### PROBLEM REQUIREMENTS
Nothing but the lines below between the line holding "(** The text" and the line holding "intros Ha. unfold text.", inclusive, should appear in the answer, each set down exactly.
- - -
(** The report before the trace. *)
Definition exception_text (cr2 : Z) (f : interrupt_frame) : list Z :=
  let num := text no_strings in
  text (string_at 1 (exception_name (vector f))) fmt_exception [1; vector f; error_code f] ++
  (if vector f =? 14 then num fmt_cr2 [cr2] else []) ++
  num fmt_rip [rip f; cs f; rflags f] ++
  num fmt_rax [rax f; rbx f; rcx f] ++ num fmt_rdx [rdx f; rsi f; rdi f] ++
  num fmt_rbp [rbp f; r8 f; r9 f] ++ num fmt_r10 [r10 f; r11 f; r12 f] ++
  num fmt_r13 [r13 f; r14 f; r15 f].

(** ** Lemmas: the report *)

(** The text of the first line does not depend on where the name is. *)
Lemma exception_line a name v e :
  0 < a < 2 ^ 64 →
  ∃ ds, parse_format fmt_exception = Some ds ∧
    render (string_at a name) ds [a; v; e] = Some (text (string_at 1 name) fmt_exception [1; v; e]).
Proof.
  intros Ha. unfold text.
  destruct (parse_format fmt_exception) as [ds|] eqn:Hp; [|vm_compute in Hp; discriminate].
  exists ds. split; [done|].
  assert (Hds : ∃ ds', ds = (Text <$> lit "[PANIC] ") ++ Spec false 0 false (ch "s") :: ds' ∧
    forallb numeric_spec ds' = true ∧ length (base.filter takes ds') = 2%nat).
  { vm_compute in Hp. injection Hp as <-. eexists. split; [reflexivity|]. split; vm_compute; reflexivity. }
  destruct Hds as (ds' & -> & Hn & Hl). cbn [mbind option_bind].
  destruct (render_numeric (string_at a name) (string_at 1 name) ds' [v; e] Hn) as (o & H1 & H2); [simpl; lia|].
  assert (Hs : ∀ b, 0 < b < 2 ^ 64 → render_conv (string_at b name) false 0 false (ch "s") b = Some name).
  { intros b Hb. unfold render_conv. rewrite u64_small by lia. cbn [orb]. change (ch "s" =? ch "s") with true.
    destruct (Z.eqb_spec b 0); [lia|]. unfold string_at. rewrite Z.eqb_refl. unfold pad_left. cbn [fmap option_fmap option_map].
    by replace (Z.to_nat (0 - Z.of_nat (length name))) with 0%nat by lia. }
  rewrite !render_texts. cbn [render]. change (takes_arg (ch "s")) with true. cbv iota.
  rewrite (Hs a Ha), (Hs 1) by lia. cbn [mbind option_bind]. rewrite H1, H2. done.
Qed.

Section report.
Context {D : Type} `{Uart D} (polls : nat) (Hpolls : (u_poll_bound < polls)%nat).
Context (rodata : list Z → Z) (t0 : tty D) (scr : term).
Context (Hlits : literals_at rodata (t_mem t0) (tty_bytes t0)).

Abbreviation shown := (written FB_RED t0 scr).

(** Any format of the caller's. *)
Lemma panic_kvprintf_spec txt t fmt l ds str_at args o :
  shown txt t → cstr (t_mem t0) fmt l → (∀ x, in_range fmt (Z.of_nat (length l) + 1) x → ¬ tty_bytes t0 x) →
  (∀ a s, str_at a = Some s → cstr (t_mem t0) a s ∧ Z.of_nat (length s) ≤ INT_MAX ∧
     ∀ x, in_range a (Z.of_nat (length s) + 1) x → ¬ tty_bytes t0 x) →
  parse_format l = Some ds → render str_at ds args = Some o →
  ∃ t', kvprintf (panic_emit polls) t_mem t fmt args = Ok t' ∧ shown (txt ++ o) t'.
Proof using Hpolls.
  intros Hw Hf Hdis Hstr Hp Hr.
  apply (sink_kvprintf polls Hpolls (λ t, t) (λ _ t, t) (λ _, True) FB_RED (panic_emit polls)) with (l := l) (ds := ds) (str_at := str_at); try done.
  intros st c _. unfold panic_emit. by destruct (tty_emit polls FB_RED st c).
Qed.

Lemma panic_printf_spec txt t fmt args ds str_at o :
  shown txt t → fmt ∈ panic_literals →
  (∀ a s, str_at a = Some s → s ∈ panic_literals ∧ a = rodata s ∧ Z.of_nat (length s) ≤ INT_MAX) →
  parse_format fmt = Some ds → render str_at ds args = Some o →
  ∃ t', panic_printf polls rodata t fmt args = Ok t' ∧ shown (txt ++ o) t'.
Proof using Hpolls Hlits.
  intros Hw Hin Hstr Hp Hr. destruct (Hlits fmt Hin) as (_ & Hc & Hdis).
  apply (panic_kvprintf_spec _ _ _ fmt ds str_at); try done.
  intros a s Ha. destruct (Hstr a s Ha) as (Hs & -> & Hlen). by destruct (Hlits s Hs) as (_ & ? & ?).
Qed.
- - -
### RESULT OF THE EXERCISE
(** The text of the first line does not depend on where the name is. *)
Lemma exception_line a name v e :
  0 < a < 2 ^ 64 →
  ∃ ds, parse_format fmt_exception = Some ds ∧
    render (string_at a name) ds [a; v; e] = Some (text (string_at 1 name) fmt_exception [1; v; e]).
Proof.
  intros Ha. unfold text.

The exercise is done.